[Stored data]:
(** The browser sees what was published.  From the moment a socket is
    subscribed, whatever the hub, the other subscribers and the browser do,
    the texts sent on it are, in order and rendered, a part of the sequence
    of states the key's poller published; and as long as the task runs and
    its queue is empty, they are everything its subscription was given. *)
Theorem demo_socket_faithful h key p h' : hub_reachable h ->
  let sub := length (hub_subs h) in
  rtc (socket_step sub) (mk_pump sub [] true, subscribe key h) (p, h') ->
  exists s ch evs, hub_subs h' !! sub = Some s /\ hub_channels h' !! su_chan s = Some ch /\
    pu_sent p = map render_event evs /\ sublist evs (map event_of (ch_log ch)) /\
    (pu_live p = true -> su_queue s = [] -> evs = su_sent s).
Proof.
  intros Hr sub Hrun.
  assert (socket_ok sub (mk_pump sub [] true, subscribe key h)) as H0.
  { split; [by apply hub_ok_subscribe, hub_ok_reachable|]. split; [done|].
    assert (exists c seen, hub_subs (subscribe key h) !! sub = Some (new_sub c seen)) as (c & seen & E).
    { unfold subscribe. destruct (hub_keys h !! key); cbn; do 2 eexists; by apply list_lookup_middle. }
    exists (new_sub c seen), [], []. cbn [fst snd]. by rewrite E. }
  assert (socket_ok sub (p, h')) as (Ok & _ & s & evs & rest & Hs & Hsent & Hp & Hq).
  { revert H0 Hrun. generalize (mk_pump sub [] true, subscribe key h). intros x Hx Hrun.
    induction Hrun; [done|]. eauto using socket_ok_step. }
  cbn [fst snd] in *. destruct (ho_subs _ Ok _ _ Hs) as (ch & Ec & _ & So).
  exists s, ch, evs. split_and!; try done.
  - etrans; [|etrans; [exact (so_order _ _ So)|]].
    + unfold seen_events. rewrite Hsent. by do 2 apply sublist_inserts_r.
    + apply fmap_sublist, sublist_take.
  - intros Hl Eq. rewrite Hsent, (Hq Hl), Eq. by rewrite app_nil_r.
Qed.
(* ===== verification/LockApi.v ===== *)
(** * The backend interface ([crates/core/src/lock.rs])

    The traits [LockHandle] and [LockManager] as classes of operations, the
    contract their doc comments state as classes of laws, and what a program
    that only knows the traits can rely on.  The backends are instances:
    Redis ([single.rs]), Redlock ([redlock.rs]), etcd ([etcd/src/lib.rs]) and,
    for handles, the client SDK ([client/src/lib.rs]).  [until_lost] is in
    [LostSignal]: it waits for what other tasks do to the handle. *)

From S2P Require Import Prelude Core Redis Scripts World Lease Single Redlock EtcdStore Etcd Checker Service Client.

(** ** Flags only rise

    The booleans in a handle's cell are set and never cleared, and cells are
    never reused. *)

Record flag_le (f g : flags) : Prop := mk_flag_le {
  fl_released : released f = true -> released g = true;
  fl_poisoned : poisoned f = true -> poisoned g = true;
  fl_lost : lost f = true -> lost g = true;
  fl_dropped : dropped f = true -> dropped g = true;
}.
#[export] Instance flag_le_preorder : PreOrder flag_le.
Proof. split; [by split|]. intros f g h [] []. split; auto. Qed.

Definition flags_le (l k : list flags) : Prop :=
  forall i f, l !! i = Some f -> exists g, k !! i = Some g /\ flag_le f g.
#[export] Instance flags_le_preorder : PreOrder flags_le.
Proof.
  split; [by intros l i f E; exists f|]. intros l k m A B i f E.
  destruct (A i f E) as (g & Eg & L). destruct (B i g Eg) as (h & Eh & L'). exists h. by split; [|etrans].
Qed.

(** Whatever becomes of [m], the flags only rise; they change in one cell
    only; they are the same. *)
Definition rising {R A} (m : M R A) : Prop := forall w, flags_le (w_flags w) (w_flags (m w).2).
Definition within {R A} (i : nat) (m : M R A) : Prop :=
  forall w j, j <> i -> w_flags (m w).2 !! j = w_flags w !! j.
Definition steady {R A} (m : M R A) : Prop := forall w, w_flags (m w).2 = w_flags w.

Lemma steady_rising {R A} (m : M R A) : steady m -> rising m.
Proof. intros S w. by rewrite S. Qed.

Lemma steady_within {R A} i (m : M R A) : steady m -> within i m.
Proof. intros S w j _. by rewrite S. Qed.

Section rising.
Context {R : Type}.

Lemma within_bind {A B} i (m : M R A) (f : A -> M R B) : within i m -> (forall a, within i (f a)) -> within i (bind m f).
Proof.
  intros Hm Hf w j Hj. unfold bind. specialize (Hm w j Hj). destruct (m w) as [[a| | |] w1]; [|done..].
  by rewrite Hf.
Qed.
Lemma within_try {E A B} i (m : M R (res E A)) (f : A -> M R (res E B)) :
  within i m -> (forall a, within i (f a)) -> within i (try_ m f).
Proof. intros Hm Hf. apply within_bind; [done|]. by intros [a|e]. Qed.
Lemma within_update_cell i g : within (R:=R) i (update_cell i g).
Proof. intros w j Hj. cbn. by rewrite list_lookup_alter_ne. Qed.
Lemma within_mark_lost i : within (R:=R) i (mark_lost i).
Proof. apply within_update_cell. Qed.
Lemma within_mark_released i : within (R:=R) i (mark_released i).
Proof. apply within_bind; [done|]. intros f. apply within_bind; [apply within_update_cell|done]. Qed.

[TASK ITEM]:
In the records, how many lines include the string "they"? The answer is that number alone.

[SOLVED EXERCISE]:
3